[Data extracted from a collection]
□ □ □ □ □ □ □
(** ** The message typed in *)

Lemma entered_typed lines : forall rest,
  entered (map Some lines ++ None :: rest) = lines
  /\ after_eof (map Some lines ++ None :: rest) = rest.
Proof.
  induction lines as [|l ls IH]; intros rest; simpl; [auto|].
  destruct (IH rest) as [-> ->]. auto.
Qed.

Lemma entered_all lines :
  entered (map Some lines) = lines /\ after_eof (map Some lines) = [].
Proof.
  induction lines as [|l ls IH]; simpl; [auto|].
  destruct IH as [-> ->]. auto.
Qed.

(** The loop of lines 125-131 always ends and never fails.  It returns
    the lines typed before the first end of input, in order; it takes
    that end of input and leaves what follows it unread; it has prompted,
    with the empty prompt, once per line and once more.  When standard
    input just ends, it returns all the lines and leaves nothing. *)
Theorem read_contents_until_eof lines gp n tr :
  (forall rest,
     read_contents (mkState gp (map Some lines ++ None :: rest) n tr)
     = (mkState gp rest n
          (tr ++ repeat (Input "") (S (length lines)))%list,
        Ret lines))
  /\ read_contents (mkState gp (map Some lines) n tr)
     = (mkState gp [] n (tr ++ repeat (Input "") (S (length lines)))%list,
        Ret lines).
Proof.
  split; [intros rest|]; rewrite read_contents_run;
    cbn [git_proc stdin spawned trace].
  - now destruct (entered_typed lines rest) as [-> ->].
  - now destruct (entered_all lines) as [-> ->].
Qed.

(** ** The order of the commands *)

(** Every run starts at least one command, and the git subcommands it
    runs, in order, are the first so many of the thirteen of the rebase
    path or of the sixteen of the squash path: the script never runs
    anything else, and nothing out of turn. *)
Theorem run_subcommand_order args w :
  1 <= length (commands (trace (fst (run args w))))
  /\ (map subcommand (commands (trace (fst (run args w))))
      = firstn (length (commands (trace (fst (run args w)))))
          rebase_subcommands
      \/ map subcommand (commands (trace (fst (run args w))))
         = firstn (length (commands (trace (fst (run args w)))))
             squash_subcommands).
Proof.
  unfold run.
  apply (wp_run (main args) (start w) (fun st cs ps o =>
    1 <= length cs
    /\ (map subcommand cs = firstn (length cs) rebase_subcommands
        \/ map subcommand cs = firstn (length cs) squash_subcommands))).
  unfold start. cbn [trace commands prompts].
  crawl ltac:(idtac; cbn [app length]; split;
              [lia | first [left; reflexivity | right; reflexivity]]).
Qed.

(** ** What is read from standard input *)

(** Under [--assume-yes] a run reads nothing: no prompt is shown and
    standard input is left as it was. *)
Theorem assume_yes_reads_nothing args w :
  assume_yes args = true ->
  prompts (trace (fst (run args w))) = []
  /\ stdin (fst (run args w)) = typed w.
Proof.
  intros Hy. unfold run.
  apply (wp_run (main args) (start w) (fun st cs ps o =>
    ps = [] /\ stdin st = typed w)).
  unfold start. cbn [trace commands prompts].
  crawl ltac:(idtac; first [split; reflexivity | congruence]).
Qed.

Lemma assume_yes_reads_nothing_witness :
  prompts (trace (fst (run yes_with_empty_message
                         (world_of two_ahead [Some "n"])))) = []
  /\ stdin (fst (run yes_with_empty_message (world_of two_ahead [Some "n"])))
     = [Some "n"].
Proof.
  exact (assume_yes_reads_nothing yes_with_empty_message
           (world_of two_ahead [Some "n"]) eq_refl).
Defined.

(** With a [--message] that is not empty, the script asks nothing about
    the message: the only prompt a run can show is the one about deleting
    the branch, and it shows it at most once. *)
Theorem message_given_asks_once args w m :
  message args = Some m -> m <> "" ->
  prompts (trace (fst (run args w))) = []
  \/ prompts (trace (fst (run args w))) = [delete_prompt].
Proof.
  intros Hm Hne. unfold run.
  apply (wp_run (main args) (start w) (fun st cs ps o =>
    ps = [] \/ ps = [delete_prompt])).
  unfold start. cbn [trace commands prompts].
  crawl ltac:(idtac;
    first
    [ left; reflexivity
    | right; reflexivity
    | congruence
    | exfalso;
      match goal with
      | E : message args = Some ?s, F : Py.falsy ?s = true |- _ =>
          destruct s; [congruence | discriminate F]
      end ]).
Qed.

Lemma message_given_asks_once_witness :
  prompts (trace (fst (run (mkArgs "master" "origin" (Some "Add x") false)
                         (world_of two_ahead [Some "n"])))) = []
  \/ prompts (trace (fst (run (mkArgs "master" "origin" (Some "Add x") false)
                            (world_of two_ahead [Some "n"]))))
     = [delete_prompt].
Proof.
  apply (message_given_asks_once
           (mkArgs "master" "origin" (Some "Add x") false)
           (world_of two_ahead [Some "n"]) "Add x" eq_refl).
  discriminate.
Defined.

(** A run ends in an uncaught [EOFError] only at one of the two yes/no
    prompts, asked because [--assume-yes] was not given: the prompt is the
    last thing the run has shown.  (End of input while the message is
    typed is caught and ends the message.) *)
Theorem eof_at_prompt args w :
  snd (run args w) = Raise EOFError ->
  assume_yes args = false
  /\ exists before prompt,
       trace (fst (run args w)) = (before ++ [Input prompt])%list
       /\ (prompt = reuse_prompt \/ prompt = delete_prompt).
Proof.
  unfold run.
  apply (wp_run (main args) (start w) (fun st cs ps o =>
    o = Raise EOFError ->
    assume_yes args = false
    /\ exists before prompt,
         trace st = (before ++ [Input prompt])%list
         /\ (prompt = reuse_prompt \/ prompt = delete_prompt))).
  unfold start. cbn [trace commands prompts].
  crawl ltac:(idtac; intros Ho;
    first
    [ discriminate Ho
    | split; [assumption|]; cbn [trace]; do 2 eexists;
      split; [reflexivity|];
      first [left; reflexivity | right; reflexivity] ]).
Qed.

Lemma eof_at_prompt_witness :
  exists before prompt,
    trace (fst (run interactive (world_of two_ahead [])))
    = (before ++ [Input prompt])%list
    /\ (prompt = reuse_prompt \/ prompt = delete_prompt).
Proof.
  exact (proj2 (eof_at_prompt interactive (world_of two_ahead [])
                  ltac:(vm_compute; reflexivity))).
Defined.

(** ** What the preparation hands on *)

Lemma find_holds {X} (f : X -> bool) xs x : find f xs = Some x -> f x = true.
Proof. intros H. now destruct (find_some _ _ H). Qed.
(** [l[0]] *)
Definition first_item {A} (l : list A) : res A :=
  match l with
  | x :: _ => Ok x
  | [] => Raise IndexError
  end.

(** [version.lstrip('^~>=<').split()[0]] *)
Definition clean_version (version : pystr) : res pystr :=
  first_item (split_ws (lstrip comparators version)).

(** ** Parsed JSON documents

    What [json.load] returns.  An object is a Python dict, kept in iteration
    order; its keys are pairwise distinct, which the statements that depend
    on it assume ([NoDup]).  Numbers are the integers; floating-point
    literals are outside the model. *)

#[local] Unset Elimination Schemes.
Inductive json :=
| JNull
| JBool (b : bool)
| JInt (z : Z)
| JStr (s : pystr)
| JArr (l : list json)
| JObj (d : list (pystr * json)).
#[local] Set Elimination Schemes.

(** ** Dictionaries *)

(** A hashable Python value used as a dictionary key, up to Python's [==]:
    [True] and [1] are one key, [False] and [0] another. *)
Inductive key :=
| KStr (s : pystr)
| KInt (z : Z)
| KNone.

#[global] Instance key_eq_dec : EqDecision key.
Proof. solve_decision. Defined.

Section Dict.
Context {K V : Type} `{EqDecision K}.

(** [d.get(k)] *)
Fixpoint dict_get (k : K) (d : list (K * V)) : option V :=
  match d with
  | [] => None
  | (k', v) :: d' => if decide (k = k') then Some v else dict_get k d'
  end.

(** [k in d] *)
Definition dict_mem (k : K) (d : list (K * V)) : bool :=
  match dict_get k d with Some _ => true | None => false end.

(** [d[k] = v]: an existing key keeps its place, a new key goes last. *)
Fixpoint dict_set (k : K) (v : V) (d : list (K * V)) : list (K * V) :=
  match d with
  | [] => [(k, v)]
  | (k', v') :: d' =>
      if decide (k = k') then (k', v) :: d' else (k', v') :: dict_set k v d'
  end.

(** [d.update(items)] for the items of another dict. *)
Definition dict_update (d items : list (K * V)) : list (K * V) :=
  foldl (fun acc kv => dict_set kv.1 kv.2 acc) d items.
End Dict.

Abbreviation pydict K V := (list (K * V)) (only parsing).

(** A [for] loop whose body may raise. *)
Fixpoint for_each {A S : Type} (body : S -> A -> res S) (l : list A) (s : S)
  : res S :=
  match l with
  | [] => Ok s
  | a :: l' => s' ← body s a; for_each body l' s'
  end.

(** ** Operations of Python on a parsed JSON value *)

(** [k in j] for a string [k]. *)
Definition py_in (k : pystr) (j : json) : res bool :=
  match j with
  | JObj d => Ok (dict_mem k d)
  | JArr l => Ok (existsb (fun e => match e with
                                   | JStr s => bool_decide (s = k)
                                   | _ => false
                                   end) l)
  | JStr s => Ok (contains k s)
  | JNull | JBool _ | JInt _ => Raise TypeError
  end.
Lemma createAPIRequest_conventions_witness :
  result (createAPIRequest node listFiles (VFun "callback")) = ReturnsUndefined /\
  invocations
    (advance (loop (createAPIRequest node listFiles (VFun "callback")))
       [Tick; TransportSettles]) = [] /\
  invocations
    (advance (loop (createAPIRequest node listFiles (VFun "callback")))
       ([Tick; TransportSettles] ++ [Tick; Tick; Tick]))
    = [callbackArguments (fst (run node listFiles))] /\
  invocations
    (advance (loop (createAPIRequest node withoutId (VFun "callback")))
       ([] ++ [Tick; Tick; Tick]))
    = [[ArgError (Error "Missing required parameters: id")]] /\
  stateOf
    (advance (loop (createAPIRequest node listFiles VUndef))
       ([TransportSettles] ++ [Tick; Tick])) 0
    = Settled (fst (run node listFiles)).
Proof.
  destruct (createAPIRequest_conventions node listFiles (VFun "callback")
              [Tick; TransportSettles]) as [Hcb _].
  destruct (Hcb eq_refl) as (Hret & _ & Hsafe & _ & Hlive & _).
  destruct (createAPIRequest_conventions node withoutId (VFun "callback") [])
    as [Hcb' _].
  destruct (Hcb' eq_refl) as (_ & _ & _ & _ & Hlive' & _).
  destruct (createAPIRequest_conventions node listFiles VUndef
              [TransportSettles]) as [_ Hpr].
  destruct (Hpr eq_refl) as (p & Hp & _ & _ & _ & Hsettles & _).
  split; [exact Hret|].
  split; [vm_compute; reflexivity|].
  split; [apply Hlive; right; right; left; reflexivity|].
  split; [apply Hlive'; left; reflexivity|].
  injection Hp as <-. apply Hsettles. right. left. reflexivity.
Defined.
□ □ □ □ □ □ □
Please output exactly the lines between the one holding "Section Dict." and the one holding "(** A [for] loop whose body may raise. *)" in the records above, inclusive, and nothing more.

SOLVED PROBLEM |
Section Dict.
Context {K V : Type} `{EqDecision K}.

(** [d.get(k)] *)
Fixpoint dict_get (k : K) (d : list (K * V)) : option V :=
  match d with
  | [] => None
  | (k', v) :: d' => if decide (k = k') then Some v else dict_get k d'
  end.

(** [k in d] *)
Definition dict_mem (k : K) (d : list (K * V)) : bool :=
  match dict_get k d with Some _ => true | None => false end.

(** [d[k] = v]: an existing key keeps its place, a new key goes last. *)
Fixpoint dict_set (k : K) (v : V) (d : list (K * V)) : list (K * V) :=
  match d with
  | [] => [(k, v)]
  | (k', v') :: d' =>
      if decide (k = k') then (k', v) :: d' else (k', v') :: dict_set k v d'
  end.

(** [d.update(items)] for the items of another dict. *)
Definition dict_update (d items : list (K * V)) : list (K * V) :=
  foldl (fun acc kv => dict_set kv.1 kv.2 acc) d items.
End Dict.

Abbreviation pydict K V := (list (K * V)) (only parsing).

(** A [for] loop whose body may raise. *)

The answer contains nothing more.